The actor on sacred music and his favorite saint
Bill Murray has no time for Kumbaya Catholicism.
In an interview with The Guardian, the actor, who grew up in an Irish-Catholic family (he was the middle child of nine) confesses to a preference for the traditional Latin Mass and talks about his favorite saint:
His parents were Irish Catholics; one of his sisters is a nun. This conspicuous religion adds to his broad church appeal (there’s a citation from the Christian Science Monitor on his golfing memoirs). You don’t need to ask if his faith is important to him. He talks about how 19th-century candidates risk not getting canonized because the church is keen to push ahead with the likes of John Paul II and Mother Teresa. “I think they’re just trying to get current and hot,” he smiles.
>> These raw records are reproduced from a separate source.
(** * dotprompt: the prompt data contract of [js/src/types.d.ts]

    The source file consists of TypeScript type declarations only.  Each
    declaration is embedded as a decidable predicate over JavaScript values:
    a value conforms to a type when TypeScript's structural typing would let
    it be assigned to that type.  Interfaces and object type literals keep
    their list of property declarations, so that [extends], [Omit] and the
    optional marker [?] read as they do in the source. *)

From stdpp Require Import base option list strings gmap fin_maps.

Open Scope string_scope.
Open Scope list_scope.

(** ** JavaScript values *)

(** Plain objects are finite maps from property names to values.  A promise
    is pending or settled.  Numbers are opaque to every declaration of the
    file, an integer payload stands for them. *)
#[warnings="-register-all"]
Inductive value : Type :=
| VUndefined
| VNull
| VBool (b : bool)
| VNum (n : Z)
| VStr (s : string)
| VArr (items : list value)
| VObj (props : gmap string value)
| VPending
| VFulfilled (result : value)
| VRejected (reason : value).

Definition is_undefined (v : value) : bool :=
  match v with VUndefined => true | _ => false end.

Definition is_null (v : value) : bool :=
  match v with VNull => true | _ => false end.

(** Property access [v.k]: reading a property that is not there, or reading
    from something that is not a plain object, gives no value. *)
Definition get (k : string) (v : value) : option value :=
  match v with VObj props => props !! k | _ => None end.

(** A property is populated when it is there and holds something other than
    [undefined] (the test [v.k !== undefined]). *)
Definition populated (k : string) (v : value) : bool :=
  match get k v with
  | Some x => negb (is_undefined x)
  | None => false
  end.

(** [delete v.k] *)
Definition unset (k : string) (v : value) : value :=
  match v with VObj props => VObj (delete k props) | _ => v end.

(** [v.k = x] *)
Definition assign (k : string) (x : value) (v : value) : value :=
  match v with VObj props => VObj (<[k:=x]> props) | _ => v end.

(** ** Types as predicates *)

Definition ty : Type := value → bool.

Definition t_any : ty := λ _, true.
Definition t_never : ty := λ _, false.
Definition t_null : ty := is_null.

Definition t_string : ty :=
  λ v, match v with VStr _ => true | _ => false end.

(** A string literal type such as ["user"]. *)
Definition t_str_lit (s : string) : ty :=
  λ v, match v with VStr s' => bool_decide (s' = s) | _ => false end.

(** A boolean literal type such as [true]. *)
Definition t_bool_lit (b : bool) : ty :=
  λ v, match v with VBool b' => bool_decide (b' = b) | _ => false end.

(** [A | B] and [A & B] *)
Definition t_union (A B : ty) : ty := λ v, A v || B v.
Definition t_inter (A B : ty) : ty := λ v, A v && B v.

(** [T[]] *)
Definition t_array (T : ty) : ty :=
  λ v, match v with VArr items => forallb T items | _ => false end.

(** [Record<string, any>]: a string index signature of type [any] accepts
    every value that is not a primitive. *)
Definition t_record_any : ty :=
  λ v, match v with
       | VUndefined | VNull | VBool _ | VNum _ | VStr _ => false
       | VArr _ | VObj _ | VPending | VFulfilled _ | VRejected _ => true
       end.

(** [Promise<T>]: a promise that, once fulfilled, holds a [T].  A pending or
    a rejected promise says nothing about [T]. *)
Definition t_promise (T : ty) : ty :=
  λ v, match v with
       | VPending | VRejected _ => true
       | VFulfilled r => T r
       | _ => false
       end.

(** ** Object types *)

(** One property declaration: [name: T] or [name?: T]. *)
Record prop_decl : Type := Prop_decl {
  pname : string;
  poptional : bool;
  ptype : ty
}.

(** The members of an interface or of an object type literal. *)
Abbreviation members := (list prop_decl) (only parsing).

Notation "k ':!' T" := (Prop_decl k false T) (at level 60, no associativity).
Notation "k ':?' T" := (Prop_decl k true T) (at level 60, no associativity).

(** A required property has to be there with a value of its type.  An
    optional one may be missing, or hold [undefined]. *)
Definition has_prop (props : gmap string value) (d : prop_decl) : bool :=
  match props !! pname d with
  | Some x => ptype d x || (poptional d && is_undefined x)
  | None => poptional d
  end.

(** The type of the plain objects that have the declared members; other
    properties are left free (structural typing).  This is conformance of
    a value to the declared shape.  The compiler's check of weak types,
    which looks at the static type an expression comes with, is kept apart
    in [weak_check] below. *)
Definition t_object (ms : members) : ty :=
  λ v, match v with
       | VObj props => forallb (has_prop props) ms
       | _ => false
       end.

(** [Omit<I, k>] drops the declaration of [k]. *)
Definition Omit (ms : members) (k : string) : members :=
  filter (λ d, pname d ≠ k) ms.

(** Whether every declaration of [k] among [ms] is optional. *)
Definition optional_in (k : string) (ms : members) : bool :=
  forallb (λ d, implb (bool_decide (pname d = k)) (poptional d)) ms.

(** Whether every declaration of [k] among [ms] accepts the value [x]. *)
Definition takes (k : string) (x : value) (ms : members) : bool :=
  forallb (λ d, implb (bool_decide (pname d = k)) (ptype d x)) ms.

(** A weak type has members, all of them optional. *)
Definition weak (ms : members) : bool :=
  match ms with
  | [] => false
  | _ :: _ => forallb poptional ms
  end.

(** Whether a value has one of the declared properties, and whether it has
    no property at all. *)
Definition shares_property (ms : members) (v : value) : bool :=
  match v with
  | VObj props => existsb (λ d, bool_decide (is_Some (props !! pname d))) ms
  | _ => false
  end.

Definition has_no_property (v : value) : bool :=
  match v with
  | VObj props => Nat.eqb (size props) 0
  | _ => false
  end.

(** The check of weak types (error TS2559): a value typed afresh against a
    weak type has to share a property with it, unless it has none at
    all. *)
Definition weak_check (ms : members) (v : value) : bool :=
  negb (weak ms) || has_no_property v || shares_property ms v.

(** An object literal [{ k1: v1, ... }]. *)
Definition obj (l : list (string * value)) : value := VObj (list_to_map l).

(** ** Call signatures *)

(** A call signature [(p1: T1, p2?: T2): R].  Parameters are declared like
    properties, with a name, an optional marker and a type. *)
Record signature : Type := Signature {
  params : list prop_decl;
  returns : ty
}.

(** The argument lists a call may pass: one argument per parameter, in
    order; trailing optional parameters may be left out, and an optional
    parameter may be passed [undefined]. *)
Fixpoint accepts (ps : list prop_decl) (args : list value) : bool :=
  match ps, args with
  | [], [] => true
  | [], _ :: _ => false
  | p :: ps', [] => poptional p && accepts ps' []
  | p :: ps', a :: args' =>
      (ptype p a || (poptional p && is_undefined a)) && accepts ps' args'
  end.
One new saint he does approve of is Pope John XXIII (who died in 1963).
“I’ll buy that one, he’s my guy; an extraordinary joyous Florentine who changed the order. I’m not sure all those changes were right. I tend to disagree with what they call the new mass. I think we lost something by losing the Latin. Now if you go to a Catholic mass even just in Harlem it can be in Spanish, it can be in Ethiopian, it can be in any number of languages. The shape of it, the pictures, are the same but the words aren’t the same. Isn’t it good for people to understand it? “I guess,” he says, shaking his head. “But there’s a vibration to those words. If you’ve been in the business long enough you know what they mean anyway. And I really miss the music – the power of it, y’know? Yikes! Sacred music has an affect on your brain.” Instead, he says, we get “folk songs … top 40 stuff … oh, brother….”
Maybe it’s worth giving Murray’s latest movie, “St. Vincent,” a chance.